### Action item
Print the data below exactly, but only the lines from the one containing "Definition ex_finish : X" down to the one containing "Lemma recovery_finishes_witness : wp", inclusive.

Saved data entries

(* ===== verification/TxLogFindings.v ===== *)
(** * Runs of the recovery

    A process dies in the middle of a commit, over the instances of TwoPhaseInstance,
    and another transaction recovers from its logs. *)

From stdpp Require Import gmap propset pretty.
From S2P Require Import Prelude Wp Handle Locks Hashmap HashmapSpec Stores LinkedList Cache HashmapProps Registry BlobStore NodeRepo NodeCommit NodeProps NodeInstance TwoPhase TwoPhaseCommit TxLog TxLogProps TwoPhaseProps MemLocks TwoPhaseLife TwoPhaseClaims TwoPhaseInstance.

(** ** The in-memory cache tells owners

    Its [GetEx] reads another map than the one of the locks. *)
#[export] Instance ex_LockOwners : LockOwners lock_table Empty_set := {
  owners_DualLock d ks := λ t, let '(r, t') := run_prog 1000 (Locks.DualLock d (key_of ex_name <$> ks)) t in (Ret (r.1.1, r.1.2), t');
  owners_GetEx d k := λ t, (Ret None, t);
  owners_IsLockedByOthers ns := λ t, let '(r, t') := run_prog 1000 (Locks.IsLockedByOthers ((λ n, FormatLockKey (ex_name n)) <$> ns)) t in (Ret r, t');
  owners_IsLockedByOthersTTL d ns := λ t, (Ret true, t);
}.

Local Abbreviation txs := (@txstate registryOnDisk filesystem ex_node lock_table ex_logs (list Store) (gmap UUID ex_node) bool).
Local Abbreviation ex_error := (tx_error registry_error io_error Empty_set Empty_set Empty_set Empty_set).
Local Abbreviation X := (M txs ex_error).
Local Abbreviation ex_perform := (perform ex_gen false ex_hooks).

(** A transaction with a B-tree, in the state that another one left. *)
Definition ex_recoverer (x : txs) : txs :=
  set_tx (set_btrees [mkBackend ex_btree_store ∅ 2 false false] (NewTwoPhaseCommitTransaction ForWriting 0 9100)) x.
Definition ex_logged (tid : UUID) (x : txs) : list (nat * payload) := (filter (λ e, e.1 = tid) (lg_steps (x_log x))).*2.
Definition ex_dying (n : nat) (x : txs) : txs := set_log (mkLogs (lg_steps (x_log x)) (lg_priority (x_log x)) (Some n)) x.
Definition ex_recover (tid : UUID) (logs : list (nat * payload)) : X () := rollback_logs ex_hooks tid logs.

(** The node that a reader gets: its bytes, if the registry has it and its blob is there. *)
Definition ex_read (id : UUID) : X (option (list Z)) :=
  hs ← on_world (on_registry (registry_Get [mkRegistryPayload "t" "b" 0 false [id]]));
  match all_ids hs with
  | h :: _ => handle (on_world (on_blobStore (blobStore_GetOne "b" (GetActiveID h)))) (λ b, mret (Some b)) (λ _, mret None)
  | [] => fail ENotFound
  end.
Definition ex_read_nodes (x : txs) : list (Prelude.outcome ex_error (option (list Z))) :=
  (λ id, (ex_read id x).1) <$> [ex_id 1; ex_id 2].

(** The process dies after it wrote the turned handles and removed the priority log, before it logs that obsolete
    entries are deleted. *)
Definition ex_dead : txs := (ex_perform CPhase2Commit (ex_dying 1 ex_phase1)).2.

Example switched_commit_undone :
  (ex_perform CPhase2Commit (ex_dying 1 ex_phase1)).1 = Panic ∧
  ex_read_nodes ex_dead = [Ret (Some [9; 9]); Ret (Some [8; 8])]%Z ∧
  (ex_recover 9000 (ex_logged 9000 ex_dead) (ex_recoverer ex_dead)).1 = Ret () ∧
  ex_read_nodes (ex_recover 9000 (ex_logged 9000 ex_dead) (ex_recoverer ex_dead)).2 = [Ret None; Ret None].
Proof. vm_compute. repeat split. Qed.

(** ** A new root *)

Definition ex_root : list (StoreInfo * list ex_node) := [(ex_store, [mkNode (ex_id 5) 0 [4; 4]%Z])].
Definition ex_commit_root : X (bool * list (RegistryPayload Handle)) := on_world (commitNewRootNodes ex_root).
Definition ex_root_logs : list (nat * payload) :=
  [(commitNewRootNodes_state, NodesPayload (convertToRegistryRequestPayload ex_root) (convertToBlobRequestPayload ex_root));
   (areFetchedItemsIntact_state, NoPayload)].
Definition ex_root_recovered : txs := (ex_recover 9000 ex_root_logs (ex_recoverer (ex_commit_root ex_start).2)).2.

(** The blob of a new root is removed by the recovery, its handle stays in the registry: the recovery asks for the
    state of the transaction that recovers, which is at its beginning.  No transaction can add the root from then on. *)
Example root_handle_stays :
  (ex_read (ex_id 5) (ex_commit_root ex_start).2).1 = Ret (Some [4; 4]%Z) ∧
  (ex_recover 9000 ex_root_logs (ex_recoverer (ex_commit_root ex_start).2)).1 = Ret () ∧
  (ex_read (ex_id 5) ex_root_recovered).1 = Ret None ∧
  (ex_commit_root ex_root_recovered).1 = Ret (false, []).
Proof. vm_compute. repeat split. Qed.

(** ** Locks *)

Definition ex_acquire (tid : UUID) (hs : list (RegistryPayload Handle)) : X (list LockKey) := acquireLocks ex_gen tid hs.
Definition ex_priority : list (RegistryPayload Handle) := default [] (lg_priority (x_log ex_phase1) !! 9000%N).

(** The locks of the nodes of transaction 9000 have IDs of their own, so that they are never taken over from it. *)
Example dead_locks_not_taken : (ex_acquire 9000 ex_priority (ex_recoverer ex_phase1)).1 = Fail (ETaken 5001).
Proof. vm_compute. reflexivity. Qed.

(** A priority log that another process removed meanwhile is read as no handles, for which there is no key to lock. *)
Example vanished_log_panics : (ex_acquire 9000 [] (ex_recoverer ex_phase1)).1 = Panic.
Proof. vm_compute. reflexivity. Qed.

(** *** A lock service that refuses without an owner, or that is down *)

Inductive service := Refusing | Down.
#[local] Instance service_Locker : Locker service () := {
  locks_Lock d ks := λ s, (Ret false, s);
  locks_DualLock d ks := λ s, (Ret false, s);
  locks_IsLocked ks := λ s, (Ret false, s);
  locks_Unlock ks := λ s, (Ret (), s);
}.
#[local] Instance service_LockOwners : LockOwners service () := {
  owners_DualLock d ks := λ s, match s with Refusing => (Ret (false, NilUUID), s) | Down => (Fail (), s) end;
  owners_GetEx d k := λ s, (Ret None, s);
  owners_IsLockedByOthers ns := λ s, (Ret false, s);
  owners_IsLockedByOthersTTL d ns := λ s, (Ret true, s);
}.
#[local] Instance ex_LogReader : LogReader ex_logs Empty_set := {
  tlog_GetOne := λ s, (Ret (NilUUID, EmptyString, []), s);
  tlog_GetOneOfHour h := λ s, (Ret (NilUUID, []), s);
  plog_GetBatch ignoreAge n := λ s, (Ret (take n (map_to_list (lg_priority s))), s);
  plog_Newer := λ s, (Ret ((map_to_list (lg_priority s)).*1), s);
}.
Local Abbreviation service_state := (@txstate registryOnDisk filesystem ex_node service ex_logs (list Store) (gmap UUID ex_node) bool).
Local Abbreviation service_error := (tx_error registry_error io_error () Empty_set Empty_set Empty_set).
Definition with_service (s : service) (x : txs) : service_state :=
  mkTx (x_tx x) (x_world x) s (x_log x) (x_stores x) (x_l1 x) (x_ctxDone x) (x_ranges x).

(** A refusal that names no owner, as when the second look of DualLock finds that a lock is gone, is taken for the
    locks: the handles of the log are written without them. *)
Example refused_locks_used :
  ∃ ks, (acquireLocks ex_gen 9000 ex_priority (with_service Refusing (ex_recoverer ex_phase1)) : Prelude.outcome service_error _ * _).1 = Ret ks.
Proof. eexists. vm_compute. reflexivity. Qed.

(** The sweep of all priority logs goes on with the same batch as long as its locks cannot be had. *)
Example sweep_spins :
  let r := restore_batches ex_gen 100 true 0 false (with_service Down (ex_recoverer ex_phase1)) : Prelude.outcome service_error _ * _ in
  r.1 = Ret None ∧ size (lg_priority (x_log r.2)) = 1.
Proof. vm_compute. repeat split. Qed.

(** ** The claims on runs *)

(** Node 2 was removed: its handle and its blob are what the dead transaction left to clean up. *)
Definition ex_final_ids : list (RegistryPayload UUID) := [mkRegistryPayload "t" "b" 0 false [ex_id 2]].
Definition ex_final_blobs : list (BlobsPayload UUID) := [mkBlobsPayload "b" [102%N]].
Definition ex_died_late : txs := ex_recoverer (set_world ex_world ex_start).
Definition ex_finish : X () := rollback_logs ex_hooks 9000 ([(lockTrackedItems_state, NoPayload)] ++
  (finalizeCommit, FinalPayload ex_final_ids ex_final_blobs []) :: ((λ f, (f, NoPayload)) <$> [deleteObsoleteEntries_state])).
Example ex_finish_ok : (ex_finish ex_died_late).1 = Ret ().
Proof. vm_compute. reflexivity. Qed.

Lemma recovery_finishes_witness : wp ex_finish ex_died_late
  (λ _ x', ∃ R' B', repo_inv ex_gen ex_home 100 (x_world x') (delete_ids (all_ids ex_final_ids) ex_table) R' B' ∧
     without (doomed [deleteObsoleteEntries_state] ex_final_blobs []) ex_blobs B' ∧
     ∀ t id, id ∉ all_ids ex_final_ids → view (delete_ids (all_ids ex_final_ids) ex_table) B' t id = view ex_table ex_blobs t id)
  (λ _ x', ∃ T' R' B', stands (w_registry (x_world x')) T' R' ∧ blob_holds (w_blobStore (x_world x')) B' ∧
     ∀ t id, id ∉ all_ids ex_final_ids → view T' B' t id = view ex_table ex_blobs t id).
Proof.
  assert (Hc : ∀ id (x : txs), wp (deleteCachedValue ex_hooks id) x (λ _ x', x_world x' = x_world x) (λ _ x', x_world x' = x_world x))
    by (intros; exact eq_refl).
  assert (Hlog : ∀ tid (l : ex_logs), wp (tlog_Remove tid) l (λ _ _, True) (λ _ _, True)) by (intros; exact I).
  apply (recovery_finishes ex_hooks ex_gen ex_home 100 Hlog Hc 9000 [(lockTrackedItems_state, NoPayload)] ex_final_ids ex_final_blobs []
    [deleteObsoleteEntries_state] ex_died_late ex_table ex_reach ex_blobs ex_inv).
  - left. reflexivity.
  - by repeat constructor.
  - apply NoDup_singleton.
  - apply NoDup_singleton.
  - apply Forall_singleton. unfold ex_reach. apply elem_of_union_l, elem_of_list_to_set. right. left.
  - intros t id h Hid Hh. unfold ex_table, put_handles in Hh. cbn in Hh. apply lookup_insert_Some in Hh as [[<- _]|[_ Hh]];
      [by destruct Hid; left|]. apply lookup_insert_Some in Hh as [[_ <-]|[_ Hh]]; [|done].
    unfold doomed. cbn. intros [[= ]|?%not_elem_of_nil]%elem_of_cons; done.
Defined.

(** The obsolete value 77 of a commit that died while it deleted its obsolete entries: the
    recovery deletes the entries and then the logs, and nothing names the value any more. *)
Definition ex_value_stored : txs :=
  ex_recoverer (set_world (on_blobStore (RE := registry_error) (blobStore_Add [mkBlobsPayload "v" [(77%N, [5%Z])]]) ex_world).2 ex_start).
Definition ex_finish_value (tail : list nat) : X () := rollback_logs ex_hooks 9000
  ((finalizeCommit, FinalPayload ex_final_ids ex_final_blobs [(false, mkBlobsPayload "v" [77%N])]) :: ((λ f, (f, NoPayload)) <$> tail)).
Definition ex_value (x : txs) : option (list Z) :=
  match (on_world (on_blobStore (blobStore_GetOne "v" 77%N)) x : Prelude.outcome ex_error _ * _).1 with Ret b => Some b | _ => None end.
Example obsolete_value_stays :
  (ex_finish_value [deleteObsoleteEntries_state] ex_value_stored).1 = Ret () ∧
  ex_value (ex_finish_value [deleteObsoleteEntries_state] ex_value_stored).2 = Some [5%Z] ∧
  ex_value (ex_finish_value [deleteObsoleteEntries_state; deleteTrackedItemsValues_state] ex_value_stored).2 = None.
Proof. vm_compute. by split_and!. Qed.

Definition ex_pre : list (nat * payload) :=
  [(lockTrackedItems_state, NoPayload); (commitTrackedItemsValues_state, ValuesPayload []);
   (commitNewRootNodes_state, NodesPayload [] []); (areFetchedItemsIntact_state, NoPayload)].
Definition ex_post : list (nat * payload) := [(commitRemovedNodes_state, VidsPayload [])].
Local Abbreviation ex_stage := (commitUpdatedNodes (RE := registry_error) (BE := io_error) ex_gen ex_request).
Definition ex_crashed : txs := ex_recoverer (set_world (ex_stage ex_world).2 ex_start).

Lemma crash_recovered_witness : ∃ handles, (ex_stage ex_world).1 = Ret (true, handles) ∧
  wp (rollback_logs ex_hooks 9000 (ex_pre ++ (commitUpdatedNodes_state, BlobsIDsPayload (extractInactiveBlobsIDs handles)) :: ex_post)) ex_crashed
    (λ _ x', recovered ex_gen ex_home 100 ex_table ex_reach ex_blobs (x_world x'))
    (λ _ x', unseen ex_home ex_table ex_blobs (x_world x')).
Proof.
  assert (Hlog : ∀ tid (l : ex_logs), wp (tlog_Remove tid) l (λ _ _, True) (λ _ _, True)) by (intros; exact I).
  assert (Hst : ∀ ss (l : list Store), wp (srepo_Update ss) l (λ _ _, True) (λ _ _, True)) by (intros; exact I).
  pose proof (crash_recovered ex_hooks ex_gen ex_home 100 ex_gen_not_nil ex_gen_wf ex_gen_inj Hlog Hst ex_world ex_table ex_reach ex_blobs
    ex_request ex_inv ex_requested) as Hw.
  assert (He : ∃ handles, (ex_stage ex_world).1 = Ret (true, handles)) by (eexists; vm_compute; reflexivity).
  destruct He as [handles He]. pose proof (wp_result _ _ _ _ _ Hw He) as Hx. cbv beta iota in Hx. exists handles. split; [exact He|].
  apply (Hx eq_refl 9000%N ex_crashed ex_pre ex_post); [reflexivity|discriminate| |].
  - repeat (apply Forall_cons_2; [vm_compute; intuition lia|]). apply Forall_nil_2.
  - intros e [= <-]. vm_compute. lia.
Defined.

### Exercise result
Definition ex_finish : X () := rollback_logs ex_hooks 9000 ([(lockTrackedItems_state, NoPayload)] ++
  (finalizeCommit, FinalPayload ex_final_ids ex_final_blobs []) :: ((λ f, (f, NoPayload)) <$> [deleteObsoleteEntries_state])).
Example ex_finish_ok : (ex_finish ex_died_late).1 = Ret ().
Proof. vm_compute. reflexivity. Qed.

Lemma recovery_finishes_witness : wp ex_finish ex_died_late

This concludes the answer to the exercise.